Lawsuit claims Harman dodged millions of dollars in payments after 2016 TowerSec acquisition

Sellers’ representative says Harman misled customers by marketing an architectural solution that they knew lacked substance

Hagar Ravet 18:2005.08.20
Four years after being acquired by Harman International Industries, one of the shareholders of Israel-based automotive cybersecurity company TowerSec Inc. is suing the buyer claiming it violated the acquisition agreement. In a claim filed to the Tel Aviv District Court on Wednesday, Oded Weiss, a former shareholder of TowerSec who is representing the sellers, claims that Harman evaded paying the second part of the acquisition agreement, which was contingent on achieving specified goals. The claim estimates the amount owed at NIS 34 million (approximately $10 million).

 

Harman, a developer of autonomous vehicle solutions, acquired TowerSec in 2016 in a $75 million deal. TowerSec developed a firewall-like system to protect the vehicles’ internal network and prevent external breach attempts. According to the court filings, the acquisition agreement was made up of two parts: an initial payment of $45 million which was paid, and a second payment, contingent on sales of the company’s solutions to providers—which could have reached a sum of $30 million—that wasn’t paid despite having met the stipulated goals.

 

The exterior of the Tel Aviv District Court. Photo: Zirat Hanadlan The exterior of the Tel Aviv District Court. Photo: Zirat Hanadlan
The court claim said Harman had agreed to pay an additional $2 million for every sales agreement and an identical sum upon the start of production. The sums were to be doubled in the case of a sale agreement of upwards of four million units.

 

The lawsuit also says that the acquisition of the Israeli company was initiated due to an infamous malfunction in Harman’s product, in which cyber experts had managed to remotely take control of a Chrysler-made Jeep, via its entertainment system that resulted in a recall of 1.4 million Jeep, Chrysler, Dodge and Ram vehicles. The hackers were able to change the Cherokee’s speed and control the brakes, radio, windshield wipers and transmission.

 

One of the interesting claims in the lawsuit touched on Harman’s method of coping with the malfunction.
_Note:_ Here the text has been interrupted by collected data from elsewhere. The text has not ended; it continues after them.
(* ===== verification/FatTheorems.v ===== *)
(** * What the FAT32 code guarantees

    The theorems about [createFAT32] and [FAT32Copyin], and the round trip from
    the files copied in to the files a reader of the volume finds. *)
From Stdlib Require Import ZArith Lia.
From stdpp Require Import base tactics list numbers list_numbers strings.
From S2P Require Import Prelude Memory Endian Fat FatSpec FatRep FatCreate FatSuper FatFrame FatCopy.
Open Scope Z_scope.

(** ** Reading a represented volume *)

(** A 32-bit number from its two halves. *)
Lemma lor_halves x :
  0 <= x < 2 ^ 32 -> Z.lor (Z.shiftl (wrap 16 (Z.shiftr x 16)) 16) (wrap 16 (Z.land x 0xFFFF)) = x.
Proof.
  intros Hx. rewrite (wrap_small 16 (Z.shiftr x 16)).
  2: { rewrite Z.shiftr_div_pow2 by lia. dlia. }
  change 0xFFFF with (Z.ones 16). rewrite Z.land_ones by lia.
  rewrite wrap_small by dlia. rewrite <-Z.land_ones by lia.
  apply Z.bits_inj'. intros n Hn. rewrite Z.lor_spec, Z.shiftl_spec, Z.land_spec, Z.testbit_ones_nonneg by lia.
  destruct (Z.ltb_spec n 16).
  - rewrite (Z.testbit_neg_r _ (n - 16)) by lia. by rewrite andb_true_r.
  - rewrite Z.shiftr_spec by lia. replace (n - 16 + 16) with n by lia. by rewrite andb_false_r, orb_false_r.
Qed.

Section Read.
Context (g : geom) (fs : list afile) (m : image) (Hwf : geom_wf g) (Hcore : fat_core g fs m).

Lemma files_fit i f : fs !! i = Some f ->
  3 <= first_cluster g fs i /\ first_cluster g fs i + clusters g f <= g_maxC g /\
  g_maxC g <= g_entries g < 2 ^ 30.
Proof.
  intros Hf. pose proof (first_cluster_bound g fs i f Hf) as [F1 F2].
  assert (next_free g fs <= g_maxC g) by (apply (fr_room _ _ _ Hcore); by intros ->).
  pose proof (geom_facts g Hwf) as (Hb & Hs & Hfit & Hmax & Hfb & Hsb & Hent & _).
  pose proof (geom_addrs g Hwf) as (_ & _ & _ & _ & _ & _ & A4 & _). lia.
Qed.

(** The chain of a file is the run of its clusters. *)
Lemma chain_run i f n c fuel :
  fs !! i = Some f -> (S n <= fuel)%nat -> first_cluster g fs i <= c ->
  c + Z.of_nat (S n) = first_cluster g fs i + clusters g f ->
  chain g fuel m c = Some (seqZ c (Z.of_nat (S n))).
Proof.
  intros Hf. pose proof (files_fit i f Hf) as (F1 & F2 & F3).
  revert c fuel. induction n as [|n IH]; intros c fuel Hfuel Hc Hlast;
    (destruct fuel as [|fuel]; [lia|]); cbn [chain];
    rewrite (fr_fat _ _ _ Hcore 0 c), (fat_val_chain g fs i f) by (done || lia).
  - destruct (Z.eqb_spec c (first_cluster g fs i + clusters g f - 1)); [done|lia].
  - destruct (Z.eqb_spec c (first_cluster g fs i + clusters g f - 1)); [lia|].
    destruct (Z.eqb_spec (c + 1) FAT32_EOC) as [E|_]; [unfold FAT32_EOC in E; lia|].
    rewrite IH by lia. rewrite (seqZ_cons c) by lia. do 3 f_equal; lia.
Qed.

(** The contents of consecutive clusters. *)
Lemma concat_clusters c n :
  0 <= n -> concat ((fun c => rd m (g_addr g c) (g_bpc g)) <$> seqZ c n) = rd m (g_addr g c) (g_bpc g * n).
Proof.
  intros Hn. pose proof (geom_addrs g Hwf) as (_ & _ & _ & _ & _ & Hbpc & _).
  rewrite <-(rd_blocks m (g_addr g c) (g_bpc g)); [|lia|].
  - by rewrite length_fmap, length_seqZ, Z2Nat.id.
  - intros i bs. rewrite list_lookup_fmap. intros (c' & Hc' & ->)%fmap_Some.
    apply lookup_seqZ in Hc' as [-> _]. f_equal. unfold g_addr. lia.
Qed.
The lawsuit states that in light of its customers’ demands, Harman announced it had developed a cyber protection system dubbed the “5+1 Architectural model.” However, the claim stated that “in truth, it was an impossible solution, which in internal meetings as well as in meetings with the sellers (following the acquisition) was mockingly called ‘marketecture,’ meaning customers were marketed an architectural solution even though in practice this solution had no real substance, and Herman's developers even warned of a significant gap between the promises made to customers and the company’s available architectural model.” Harman tested TowerSec’s capabilities, it was claimed, in order to try to “provide substance to the architecture it had marketed.”

 

In the acquisition agreement, Harman committed to provide semi-annual reports to the sellers detailing its sales returns. Henceforth, the lawsuit details long-standing attempts by Harman and its executives to evade sending the reports and therefore avoid making payments. It was claimed that only a single payment of $2 million was transferred, even though "according to media reports" the system was sold to other manufacturers, including Daimler, Fiat, and Ford.

 

The plaintiff is asking the court to order the company to transfer the sales accounts and pay the sellers according to the returns, which the plaintiff estimates to be worth at least $8 million.

 

Harman Israel declined to reply to Calcalist’s request for comment.